Lemma refund_step (w1 w' : world) (x : Remittance) (n : Z) (token : Address) :
  Remittances (store w) !! n = Some x -> status x = Pending -> sender x <> self -> Token (store w) = Some token ->
  Initialized (store w) = true -> pay w token self (sender x) (amount x) = Ok w1 ->
  w' = with_store w1 (decrement_pending_and_unlock (set_remittance (store w1) (resolve x Refunded (proof x))) (anchor x)) ->
  escrow_ok l0 w' seized /\ Remittances (store w') = <[n := resolve x Refunded (proof x)]> (Remittances (store w)).
Proof.
  intros Hx Hp Hns Ht Hi Hw1 ->. pose proof (proj1 (remit_pay_Ok _ _ _ _ _ _ Hw1)) as Es. rewrite Es.
  destruct (resolve_ok (store w) n x Refunded (proof x) (eo_books _ _ _ Hok) Hx Hp ltac:(done)) as (Hb & (F1 & F2 & F3 & F4) & Ebd & Eo & Er).
  split; [constructor; cbn [store ledger with_store]|exact Er].
  - exact Hb.
  - intros t. rewrite (pay_out w w1 token (sender x) (amount x)) by done. rewrite F2, Eo, Ebd, (decide_True (P := Refunded = Refunded)), (eo_balance _ _ _ Hok t), Ht by done.
    destruct (decide (t = token)) as [->|]; [rewrite !decide_True by done|rewrite !decide_False by congruence]; lia.
  - rewrite F4. apply (eo_treasury _ _ _ Hok).
  - rewrite F3. congruence.
  - rewrite F2, F3. apply (eo_token _ _ _ Hok).
Qed.
End step.

Lemma dispute_step (l0 : Ledger) (w w' : world) (seized : Z) (i : env) (by_ : Address) (n y : Z) :
  escrow_ok l0 w seized -> current_contract i = self -> auth i self = false -> open_dispute i w by_ n = Ok (w', y) ->
  escrow_ok l0 w' (seized + y) /\ records_step (store w) (store w') /\
  exists x, Remittances (store w) !! n = Some x /\ only_pays w w' (fun b => b = sender x \/ Treasury (store w) = Some b).
Proof.
  intros Hok Ec Hns Hr. unfold open_dispute in Hr. apply bind_Ok in Hr as ([] & Hi%fail_if_Ok%negb_false_iff & Hr).
  apply bind_Ok in Hr as ([] & Hau%require_auth_Ok & Hr). apply bind_Ok in Hr as (x & Hx%ok_or_Ok & Hr).
  apply bind_Ok in Hr as ([] & Hsn%fail_if_Ok%bool_decide_eq_false%dec_stable & Hr).
  apply bind_Ok in Hr as ([] & Hp%fail_if_Ok%bool_decide_eq_false%dec_stable & Hr).
  apply bind_Ok in Hr as (due & _ & Hr). apply bind_Ok in Hr as ([] & _ & Hr).
  apply bind_Ok in Hr as (treasury & Htr%ok_or_Ok & Hr). apply bind_Ok in Hr as (w1 & Hw1 & Hr).
  destruct (slash_step l0 w seized Hok i w1 (anchor x) treasury Ec Htr Hi Hw1) as (Hok1 & (F1 & F2 & F3 & F4) & Er1 & Hp1).
  apply bind_Ok in Hr as ([w2 y2] & Hw2 & Hr). pose proof (proj2 (proj2 (bo_ids _ (eo_books _ _ _ Hok) n x Hx))) as Ham.
  destruct (lock_step l0 w1 seized Hok1 w2 (anchor x) (amount x) y2 Ham ltac:(congruence) Hw2) as (Hok2 & (G1 & G2 & G3 & G4) & Er2 & El2).
  cbn [fst snd] in Hr. apply bind_Ok in Hr as (token & Ht%ok_or_Ok & Hr). apply bind_Ok in Hr as (w3 & Hw3 & Hr). rewrite Ec in Hw3.
  rewrite <- Hsn in Hw3. injection Hr as <- <-.
  destruct (refund_step l0 w2 (seized + y2) Hok2 w3 _ x n token ltac:(congruence) Hp ltac:(congruence) Ht ltac:(congruence) Hw3 eq_refl) as (Hok3 & Er3).
  split; [exact Hok3|]. split.
  - right. right. exists n, x, Refunded, (proof x). split_and!; try done. rewrite Er3. congruence.
  - exists x. split; [done|]. apply only_pays_trans with w1.
    + apply only_pays_mono with (2 := Hp1). intros b ->. by right.
    + apply only_pays_trans with w2; [by apply only_pays_refl|]. intros t b Hne Hlt. left.
      exact (pay_out_pays w2 w3 token self (sender x) (amount x) Hw3 t b Hne Hlt).
Qed.

Lemma escrow_step (l0 : Ledger) (w w' : world) (seized : Z) (i : env) (x : escrow_call) (y : Z) :
  escrow_ok l0 w seized -> user_call i x -> run_escrow i w x = Ok (w', y) ->
  escrow_ok l0 w' (seized + y) /\ records_step (store w) (store w') /\
  only_pays w w' (fun b => match x with
    | EDispute _ n => Treasury (store w) = Some b \/ exists r, Remittances (store w) !! n = Some r /\ b = sender r
    | _ => False end).
Proof.
  intros Hok (Ec & Hns & Htr) Hr. destruct x as [admin token|admin treasury|from to amt secs|by_ n p|a amt|by_ n]; cbn [run_escrow] in Hr.
  - apply bind_Ok in Hr as (w1 & Hr & Hs). injection Hs as <- <-. apply (initialize_step l0 w seized Hok) in Hr as (H1 & H2 & H3).
    rewrite Z.add_0_r. split; [done|]. split; [done|]. by apply only_pays_refl.
  - apply bind_Ok in Hr as (w1 & Hr & Hs). injection Hs as <- <-. apply (treasury_step l0 w seized Hok) in Hr as (H1 & H2 & H3); [|done].
    rewrite Z.add_0_r. split; [done|]. split; [done|]. by apply only_pays_refl.
  - apply bind_Ok in Hr as ([w1 m] & Hr & Hs). injection Hs as <- <-. apply (create_step l0 w seized Hok) in Hr as (H1 & H2 & H3); [|done..].
    rewrite Z.add_0_r. by split; [|split].
  - apply bind_Ok in Hr as (w1 & Hr & Hs). injection Hs as <- <-. apply (proof_step l0 w seized Hok) in Hr as (H1 & H2 & H3).
    rewrite Z.add_0_r. split; [done|]. split; [done|]. by apply only_pays_refl.
  - apply bind_Ok in Hr as (w1 & Hr & Hs). injection Hs as <- <-. apply (deposit_step l0 w seized Hok) in Hr as (H1 & H2 & H3); [|done..].
    rewrite Z.add_0_r. by split; [|split].
  - apply (dispute_step l0 w w' seized) in Hr as (H1 & H2 & r & Hx & H3); [|done..]. split; [done|]. split; [done|].
    apply only_pays_mono with (2 := H3). intros b [->|Hb]; [right; by exists r|by left].
Qed.

Lemma escrow_history_ok (l0 : Ledger) (w : world) (seized : Z) : escrow_history l0 w seized -> escrow_ok l0 w seized.
Proof.
  induction 1 as [|w seized i x w' y _ Hok Hu Hr].
  - constructor; cbn; try done. intros t. rewrite decide_False by done. lia.
  - by eapply escrow_step.
Qed.

(** ** What a dispute does *)
Definition slash_of (bond : Z) : Z := bond * BOND_SLASH_PERCENT / 100.

Lemma slash_eq (w : world) (i : env) (a treasury token : Address) (l1 : Ledger) :
  let bond := get_collateral (store w) a in
  0 <= bond -> bond * BOND_SLASH_PERCENT <= imax I128 -> Token (store w) = Some token ->
  (if 0 <? slash_of bond then transfer (ledger w) token (current_contract i) treasury (slash_of bond) else Some (ledger w)) = Some l1 ->
  exists s1, slash_bond i w a treasury = Ok {| store := s1; ledger := l1 |} /\
    frame (store w) s1 /\ Remittances s1 = Remittances (store w) /\ PendingRemittances s1 = PendingRemittances (store w) /\
    forall b, get_collateral s1 b = if decide (b = a) then bond - slash_of bond else get_collateral (store w) b.
Proof.
  intros bond Hb Hm Ht Hl. unfold slash_bond. fold (get_collateral (store w) a) bond. unfold BOND_SLASH_PERCENT in *.
  assert (0 <= slash_of bond <= bond) as Hs.
  { unfold slash_of, BOND_SLASH_PERCENT. split; [apply Z.div_pos; lia|apply Z.div_le_upper_bound; lia]. }
  assert (forall s1 v, slash_of bond = bond - v -> Collateral s1 = <[a := v]> (Collateral (store w)) \/ v = bond /\ s1 = store w ->
    forall b, get_collateral s1 b = if decide (b = a) then bond - slash_of bond else get_collateral (store w) b) as Hobs.
  { intros s1 v Ev [Ec|[-> ->]] b.
    - unfold get_collateral at 1, get_collateral_balance. rewrite Ec. destruct (decide (b = a)) as [->|].
      + rewrite lookup_insert_eq. cbn. unfold Datatypes.id. lia.
      + by rewrite lookup_insert_ne.
    - destruct (decide (b = a)) as [->|]; [|done]. fold bond. lia. }
  destruct (Z.ltb_spec 0 bond) as [Hp|Hp].
  2: { assert (bond = 0) as E by lia. assert (slash_of bond = 0) as E0 by (by rewrite E). rewrite E0 in Hl. injection Hl as <-.
       exists (store w). split; [by destruct w|]. split; [done|]. split; [done|]. split; [done|].
       apply (Hobs (store w) bond); [lia|by right]. }
  unfold imul, idiv. rewrite iop_in by (cbn [imin imax] in *; lia). rewrite bind_ret. change (100 =? 0) with false.
  rewrite Z.quot_div_nonneg by lia. change (bond * 20 / 100) with (slash_of bond). rewrite iop_in by (cbn [imin imax] in *; lia). rewrite bind_ret.
  destruct (Z.ltb_spec 0 (slash_of bond)) as [Hp0|Hp0].
  - unfold get_token. rewrite Ht. cbn [ok_or]. rewrite bind_ret, (pay_eq _ _ _ _ _ _ Hl), bind_ret. unfold checked_sub.
    rewrite (proj2 (chk_Some I128 (bond - slash_of bond) (bond - slash_of bond))) by (cbn [imin imax] in *; lia).
    cbn [ok_or]. rewrite bind_ret. cbn [store ledger]. eexists. split; [reflexivity|]. split; [done|]. split; [done|]. split; [done|].
    apply (Hobs _ (bond - slash_of bond)); [lia|by left].
  - injection Hl as <-. exists (store w). split; [by destruct w|]. split; [done|]. split; [done|]. split; [done|].
    apply (Hobs (store w) bond); [lia|by right].
Qed.

Lemma lock_eq (w : world) (a : Address) (amt : Z) :
  let left := get_collateral (store w) a in
  let locked := Z.min left amt in
  0 <= left <= imax I128 -> 0 < amt ->
  exists s1, lock_collateral w a amt = Ok ({| store := s1; ledger := ledger w |}, locked) /\
    frame (store w) s1 /\ Remittances s1 = Remittances (store w) /\ PendingRemittances s1 = PendingRemittances (store w) /\
    forall b, get_collateral s1 b = if decide (b = a) then left - locked else get_collateral (store w) b.
Proof.
  intros left locked Hl Ha. unfold lock_collateral. fold (get_collateral (store w) a) left.
  assert ((if left <? amt then left else amt) = locked) as -> by (unfold locked; destruct (Z.ltb_spec left amt); lia).
  destruct (Z.ltb_spec 0 locked) as [Hp|Hp].
  - unfold checked_sub. rewrite (proj2 (chk_Some I128 (left - locked) (left - locked))) by (unfold locked; cbn [imin imax] in *; lia).
    cbn [ok_or]. rewrite bind_ret. eexists. split; [reflexivity|]. split; [done|]. split; [done|]. split; [done|]. intros b.
    unfold get_collateral at 1, get_collateral_balance. cbn. destruct (decide (b = a)) as [->|]; [by rewrite lookup_insert_eq|by rewrite lookup_insert_ne].
  - exists (store w). split; [by destruct w|]. split; [done|]. split; [done|]. split; [done|]. intros b.
    destruct (decide (b = a)) as [->|]; [|done]. fold left. lia.
Qed.

(** C5: The escrow holds everything it ever took in and did not refund or slash. Over any
    history of user calls its balance of the token is the initial one plus the amounts
    of all remittances that are pending or completed, plus all bonds, plus everything
    disputes seized from bonds; its other balances do not change. The counter of an
    anchor is the number of its pending remittances, and its bond is locked exactly
    while there is one. *)
Theorem escrow_holds (l0 : Ledger) (w : world) (seized : Z) :
  escrow_history l0 w seized ->
  (forall t, balance (ledger w) t self = balance l0 t self +
     if decide (Token (store w) = Some t)
     then msum (fun _ x => if decide (status x = Refunded) then 0 else amount x) (Remittances (store w))
          + msum (fun _ v => v) (Collateral (store w)) + seized
     else 0) /\
  (forall a, get_pending_remittance_count (store w) a =
     msum (fun _ x => if decide (status x = Pending /\ anchor x = a) then 1 else 0) (Remittances (store w)) /\
     is_bond_locked (store w) a = (0 <? get_pending_remittance_count (store w) a) /\ 0 <= get_collateral (store w) a).
Proof.
  intros Hok%escrow_history_ok. split; [exact (eo_balance _ _ _ Hok)|]. intros a. pose proof (eo_books _ _ _ Hok) as Hb.
  split; [apply (bo_count _ Hb)|]. split; [apply (bo_lock _ Hb)|by apply bond_nonneg].
Qed.

(** A remittance keeps its terms and is resolved once. A call on a reachable contract
    leaves every recorded remittance as it is, or resolves one that was pending, as
    completed or refunded, without touching its parties, amount and deadline; every
    new record is pending under an identifier that was not used. *)
Theorem remittance_resolved_once (l0 : Ledger) (w w' : world) (seized y : Z) (i : env) (call : escrow_call) :
  escrow_history l0 w seized -> user_call i call -> run_escrow i w call = Ok (w', y) ->
  (forall n x, Remittances (store w) !! n = Some x -> exists x', Remittances (store w') !! n = Some x' /\
     (x' = x \/ status x = Pending /\ status x' <> Pending /\ x' = resolve x (status x') (proof x'))) /\
  (forall n x', Remittances (store w) !! n = None -> Remittances (store w') !! n = Some x' ->
     status x' = Pending /\ id x' = n /\ 0 < amount x').
Proof.
  intros Hok%escrow_history_ok Hu Hr. destruct (escrow_step l0 w w' seized i call y Hok Hu Hr) as (Hok' & Hs & _).
  pose proof (eo_books _ _ _ Hok') as [B1 _ _ _].
  destruct Hs as [->|[(m & z & Hm & Hz & E)|(m & z & st & p & Hm & Hz & Hst & E)]].
  - split; [|congruence]. intros n x Hx. exists x. by split; [|left].
  - rewrite E in *. split.
    + intros n x Hx. exists x. rewrite lookup_insert_ne by congruence. by split; [|left].
    + intros n x' Hn Hx'. destruct (B1 n x' Hx') as (Hid & _ & Ha). split; [|done].
      apply lookup_insert_Some in Hx' as [[<- <-]|[_ Hx']]; [done|congruence].
  - rewrite E in *. split.
    + intros n x Hx. destruct (decide (n = m)) as [->|Hne].
      * rewrite lookup_insert_eq. assert (z = x) as -> by congruence. exists (resolve x st p). split; [done|]. right.
        split; [done|]. by split.
      * rewrite lookup_insert_ne by done. exists x. by split; [|left].
    + intros n x' Hn Hx'. apply lookup_insert_Some in Hx' as [[<- <-]|[_ Hx']]; congruence.
Qed.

....

### Task statement:
What lines in the listing include the string "pose"? Copy them out.

### Output of the task:
  intros Hx Hp Hns Ht Hi Hw1 ->. pose proof (proj1 (remit_pay_Ok _ _ _ _ _ _ Hw1)) as Es. rewrite Es.
  apply bind_Ok in Hr as ([w2 y2] & Hw2 & Hr). pose proof (proj2 (proj2 (bo_ids _ (eo_books _ _ _ Hok) n x Hx))) as Ham.
  intros Hok%escrow_history_ok. split; [exact (eo_balance _ _ _ Hok)|]. intros a. pose proof (eo_books _ _ _ Hok) as Hb.
  pose proof (eo_books _ _ _ Hok') as [B1 _ _ _].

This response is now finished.